3. La SCI Voltaire-Sellières fait grief au maire de Rezé d'avoir fait preuve de carence dans l'exercice des pouvoirs de police qu'il détient des dispositions précitées du code général des collectivités territoriales, faute d'avoir mis en oeuvre les mesures nécessaires pour faire cesser les atteintes au bon ordre, à la sûreté et à la salubrité publiques résultant des occupations illicites successives de l'immeuble lui appartenant.
4. Toutefois, en premier lieu, la circonstance tirée de ce que la commune de Rezé mènerait une politique d'accompagnement social à destination de la communauté rom présente sur son territoire, ne saurait caractériser une carence fautive du maire dans l'exercice de ses pouvoirs de police générale.
5. En deuxième lieu, la circonstance, même à la supposer exacte, selon laquelle le maire n'aurait pas organisé de réunions de médiation spécifiquement dédiées à la question de la présence de membres de la communauté rom sur le territoire communal ne saurait davantage révéler une faute dans l'exercice par l'autorité municipale de ses pouvoirs de police. Au surplus, ainsi d'ailleurs que le reconnaît la requérante, le sujet de l'accueil des Roms dans la commune a été débattu lors de diverses réunions, notamment le 12 novembre 2014.

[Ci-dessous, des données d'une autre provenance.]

(** * json2go: synthesis of Go type declarations from a tree of inferred nodes

    A shallow embedding of [ast.go] (package [json2go]) together with the
    properties of its type-expression synthesizer: pointer policy, array
    wrapping, map and timestamp special cases, struct field layout, struct
    tags and the panic on unknown node kinds.

    Conventions of the embedding:
    - a Go [string] is a byte sequence, here a [string] of 8-bit [ascii];
    - [*node] pointers are read-only and assumed non-nil, and the tree is
      finite and acyclic, so a node is a value of an inductive type;
    - a Go [panic] is the [Panic] outcome of the [result] monad; it is
      propagated through every caller, as unwinding does;
    - functions of Go's standard library that the file calls but does not
      define ([sort.Slice], [strconv.Quote] behind [fmt.Sprintf "%#v"],
      [printer.Fprint], [strings.TrimSpace]) are variables of the section,
      constrained only by the part of their documented contract a proof
      needs. *)

From Stdlib Require Import Bool List String Ascii Arith NArith Lia.
From Stdlib Require Import Permutation Sorted RelationClasses.
Import ListNotations.
Open Scope list_scope.
Open Scope string_scope.

Set Implicit Arguments.

(** The double quote and the backslash. *)
Definition dquote : ascii := ascii_of_nat 34.
Definition backslash : ascii := ascii_of_nat 92.

(** ** Outcomes: a value or a panic *)

Inductive result (A : Type) : Type :=
| Ok (a : A)
| Panic (v : string).

Arguments Ok {A} a.
Arguments Panic {A} v.

Definition bind {A B : Type} (r : result A) (k : A -> result B) : result B :=
  match r with
  | Ok a => k a
  | Panic v => Panic v
  end.

Notation "x <- r ;; k" := (bind r (fun x => k))
  (at level 61, r at next level, right associativity).
Notation "' p <- r ;; k" := (bind r (fun x => let 'p := x in k))
  (at level 61, p pattern, r at next level, right associativity).

(** [for _, x := range l { out = append(out, f x) }] where [f] may panic. *)
Fixpoint appendEach {A B : Type} (f : A -> result B) (l : list A)
  : result (list B) :=
  match l with
  | [] => Ok []
  | x :: l' => y <- f x ;; ys <- appendEach f l' ;; Ok (y :: ys)
  end.

(** ** The parts of [go/token] and [go/ast] that the file builds *)

Module token.
Definition Pos := nat.
Inductive Token := TYPE.
End token.

Module ast.

Record Ident := { Name : string }.

Definition NewIdent (name : string) : Ident := {| Name := name |}.

Record BasicLit := { Value : string }.

Inductive Expr : Type :=
| IdentExpr (x : Ident)
| StarExpr (X : Expr)
| ArrayType (Elt : Expr)
| MapType (Key Value : Expr)
| InterfaceType (Methods : FieldList)
| StructType (Fields : FieldList)
with FieldList : Type :=
| Build_FieldList (Opening : token.Pos) (List_ : list Field)
                  (Closing : token.Pos)
with Field : Type :=
| Build_Field (Names : list Ident) (Type_ : Expr) (Tag : BasicLit).

Definition List_ (fl : FieldList) : list Field :=
  let 'Build_FieldList _ l _ := fl in l.
Definition Names (f : Field) : list Ident :=
  let 'Build_Field ns _ _ := f in ns.
Definition Type_ (f : Field) : Expr :=
  let 'Build_Field _ ty _ := f in ty.
Definition Tag (f : Field) : BasicLit :=
  let 'Build_Field _ _ tg := f in tg.

Record TypeSpec := { SpecName : Ident; SpecType : Expr }.

Record GenDecl := { Tok : token.Token; Specs : list TypeSpec }.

6. En troisième lieu, il est constant que l'installation d'enrochements au droit de la propriété de la requérante par la commune de Rezé dès l'expulsion des premiers occupants sans droit ni titre, le 20 décembre 2012, n'a pas empêché une nouvelle intrusion et une nouvelle occupation illégale des lieux un an plus tard, à compter du 27 décembre 2013, par d'autres membres de la même communauté. Toutefois, cette seule circonstance n'est pas de nature à établir que le maire de Rezé se serait abstenu de prendre, ou n'aurait pris que tardivement, dans le cadre de ses pouvoirs de police générale, les mesures susceptibles de prévenir ou de faire cesser les troubles à la sûreté et à la tranquillité publiques occasionnés par l'occupation irrégulière de l'immeuble appartenant à la SCI Voltaire-Sellières. Par ailleurs, la commune de Rezé a proposé à la requérante dès le 14 janvier 2014, soit moins d'un mois après la seconde occupation de l'immeuble, d'engager une procédure conjointe d'expulsion, ce qui a été fait dès le mois de février 2014, et de prendre en charge les frais de cette procédure.

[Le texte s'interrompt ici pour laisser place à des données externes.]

(** A service whose dict stores the sentinel under a key: the key is
    present and the handler still answers 404. *)
Lemma read_item_service_in_band_witness :
  let self := mkItemService {[ "x" := "Item not found" ]} in
  [self] !! 0%nat = Some self
  /\ fst (read_item_service "x" 0%nat [self]) =
       Raise (HTTPException 404 "Item not found").
Proof.
  intros self. split; [reflexivity|].
  apply (proj1 (read_item_service_in_band "x" 0%nat self [self] eq_refl)).
  right. apply lookup_singleton_eq.
Defined.


(** A body with a name and a price, with and without description: null. *)
Lemma null_is_absent_witness :
  let d := [("name", VStr "a"); ("price", VFloat 1.0%float)] in
  dict_get d "description" = None
  /\ Item_validate (C := strict) (VDict (("description", VNone) :: d)) =
     Item_validate (C := strict) (VDict d).
Proof.
  intros d.
  assert (Hd : dict_get d "description" = None) by reflexivity.
  split; [exact Hd|].
  exact (proj1 (null_is_absent (H := strict) d "description" []
                  (or_introl eq_refl) Hd)).
Defined.

(** A successful create, and its answer posted again. *)
Lemma item_round_trip_witness :
  let body := VDict [("name", VStr "a"); ("price", VFloat 1.0%float)] in
  let v := VDict [("name", VStr "a"); ("description", VNone);
                  ("price", VFloat 1.0%float); ("tax", VNone)] in
  fst (app (C := strict) (POST_items body) []) = Return (VDict [("item", v)])
  /\ app (C := strict) (POST_items v) [] = (Return (VDict [("item", v)]), []).
Proof.
  intros body v.
  assert (Hb : fst (app (C := strict) (POST_items body) []) =
               Return (VDict [("item", v)])) by (vm_compute; reflexivity).
  split; [exact Hb|].
  exact (proj2 (proj2 (proj2 (item_round_trip (H := strict)
           (mkItem "a" None 1.0%float None)
           (mkItemResponse "a" None 1.0%float None) []))) body v Hb).
Defined.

7. Il résulte de ce qui précède que le maire de Rezé ne peut être regardé comme ayant fait preuve de carence dans l'exercice des pouvoirs de police générale qu'il détient de l'article L. 2212-2 du code général des collectivités territoriales, qui serait à l'origine de l'occupation irrégulière de l'immeuble appartenant à la SCI Voltaire-Sellières.
Sur l'existence d'une faute du maire de Rezé dans l'exercice de ses pouvoirs de police des déchets :
8. La SCI requérante fait grief au maire de Rezé de l'avoir illégalement mise en demeure, sur le fondement de l'article L. 541-3 du code de l'environnement, de procéder à l'enlèvement des déchets abandonnés sur son terrain par les occupants sans droit ni titre, et d'avoir fait preuve de carence dans l'exercice des pouvoirs de police qu'il détient de ce même article en ne mettant pas en demeure ces derniers, en leur qualité de producteurs des déchets en cause.

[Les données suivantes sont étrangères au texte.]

Lemma colourMapped_wf f c : wf_canvas c -> wf_canvas (colourMapped f c).
Proof.
  intros (Hw & Hh & Hlen & Hb).
  destruct (colour_loop_spec f (data c)) as (Hl & _ & _). cbn zeta in *.
  unfold wf_canvas, colourMapped, putImageData. cbn [width height data].
  split; [done|]. split; [done|]. split.
  - unfold len in *. by rewrite Hl.
  - apply (for_range_inv bytes); [done|]. intros i s Hs. unfold colourBody.
    destruct (f _ _ _) as [[r g] b]. by repeat apply bytes_wr.
Qed.

Lemma wf_rgba c p :
  wf_canvas c -> 0 <= p < width c * height c ->
  exists r g b a, rgba c p = Some (r, g, b, a) /\
    0 <= r <= 255 /\ 0 <= g <= 255 /\ 0 <= b <= 255 /\ 0 <= a <= 255.
Proof.
  intros Hwf Hp. unfold rgba.
  destruct (wf_byte c (4 * p) Hwf) as (r & -> & Hr); [lia|].
  destruct (wf_byte c (4 * p + 1) Hwf) as (g & -> & Hg); [lia|].
  destruct (wf_byte c (4 * p + 2) Hwf) as (b & -> & Hb); [lia|].
  destruct (wf_byte c (4 * p + 3) Hwf) as (a & -> & Ha); [lia|].
  by exists r, g, b, a.
Qed.

Lemma rgba_Some c p r g b a :
  rgba c p = Some (r, g, b, a) ->
  byte_at (data c) (4 * p) = Some r /\ byte_at (data c) (4 * p + 1) = Some g /\
  byte_at (data c) (4 * p + 2) = Some b /\ byte_at (data c) (4 * p + 3) = Some a.
Proof.
  unfold rgba.
  destruct (byte_at _ (4 * p)); [|done]. destruct (byte_at _ (4 * p + 1)); [|done].
  destruct (byte_at _ (4 * p + 2)); [|done]. destruct (byte_at _ (4 * p + 3)); [|done].
  by intros [= -> -> -> ->].
Qed.

Lemma colourMapped_rgba f c p q :
  0 <= p -> rgba c p = Some q -> rgba (colourMapped f c) p = Some (mapPixel f q).
Proof.
  intros Hp Hq. destruct q as [[[r g] b] a].
  apply rgba_Some in Hq as (Hr & Hg & Hb & Ha).
  destruct (colour_loop_spec f (data c)) as (_ & Halpha & Hcol). cbn zeta in *.
  pose proof (byte_at_range _ _ _ Hb) as Hrange.
  destruct (Hcol p Hp ltac:(lia)) as (H0 & H1 & H2).
  unfold rgba, colourMapped, putImageData. cbn [data].
  rewrite H0, H1, H2, Halpha, Ha.
  2: { rewrite Z.add_comm, Z.mul_comm, Z.mod_add by lia. reflexivity. }
  rewrite !rd_byte_at, Hr, Hg, Hb. unfold mapPixel.
  clear. destruct (f _ _ _) as [[r' g'] b']. reflexivity.
Qed.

9. D'une part, les articles L. 541-1 et suivants du code de l'environnement ont créé un régime juridique destiné à prévenir ou à remédier à toute atteinte à la santé de l'homme et à l'environnement causée par des déchets. L'autorité investie des pouvoirs de police municipale est seule compétente pour prendre à l'égard du producteur ou du détenteur des déchets, sur le fondement de l'article L. 541-3, les mesures nécessaires pour assurer l'élimination de ces déchets lorsque leur abandon, leur dépôt ou leur traitement présente de tels dangers. Il appartient au juge d'exercer un plein contrôle sur le respect de l'obligation incombant à l'autorité investie de pouvoir de police municipale de prendre les mesures nécessaires pour assurer l'élimination de ces déchets.
10. D'autre part, le responsable des déchets au sens de l'article L. 541-3 du code de l'environnement, tel qu'interprété à la lumière des dispositions de la directive 2006/12/CE du 5 avril 2006, s'entend des seuls producteurs ou autres détenteurs des déchets. Si, en l'absence de tout producteur ou tout autre détenteur connu de déchets, le propriétaire du terrain sur lequel ont été entreposés ces déchets peut être regardé comme leur détenteur au sens de l'article L. 541-2 du code de l'environnement, notamment s'il a fait preuve de négligence à l'égard d'abandons sur son terrain, et être de ce fait assujetti à l'obligation d'éliminer ces déchets, la responsabilité du propriétaire du terrain au titre de la police des déchets ne revêt qu'un caractère subsidiaire par rapport à celle encourue par le producteur ou les autres détenteurs de ces déchets et peut être recherchée s'il apparaît que tout autre détenteur de ces déchets est inconnu ou a disparu
11. Il résulte de l'instruction que le maire de Rezé a mis en demeure la SCI Voltaire-Sellières, le 27 décembre 2012 puis le 2 avril 2015, de procéder à l'enlèvement des déchets entreposés sur le terrain dont elle est propriétaire. A supposer même que le maire de Rezé ait été en mesure de connaître l'identité des occupants sans droit ni titre successifs de l'immeuble, il ne résulte cependant pas de l'instruction qu'il aurait eu connaissance, d'une part de la présence de déchets sur le site avant le départ des intéressés, d'autre part des nouvelles adresses des occupants illégaux après leur évacuation des lieux. Dans ces circonstances, le maire a pu légalement rechercher, comme il l'a fait, la responsabilité de la SCI Voltaire-Sellières, en sa qualité de propriétaire du terrain sur lequel les déchets étaient entreposés. Par suite, en mettant en demeure la SCI Voltaire-Sellières sur le fondement de l'article L. 541-3 du code de l'environnement, le maire de Rezé n'a pas commis de faute de nature à engager la responsabilité de la commune.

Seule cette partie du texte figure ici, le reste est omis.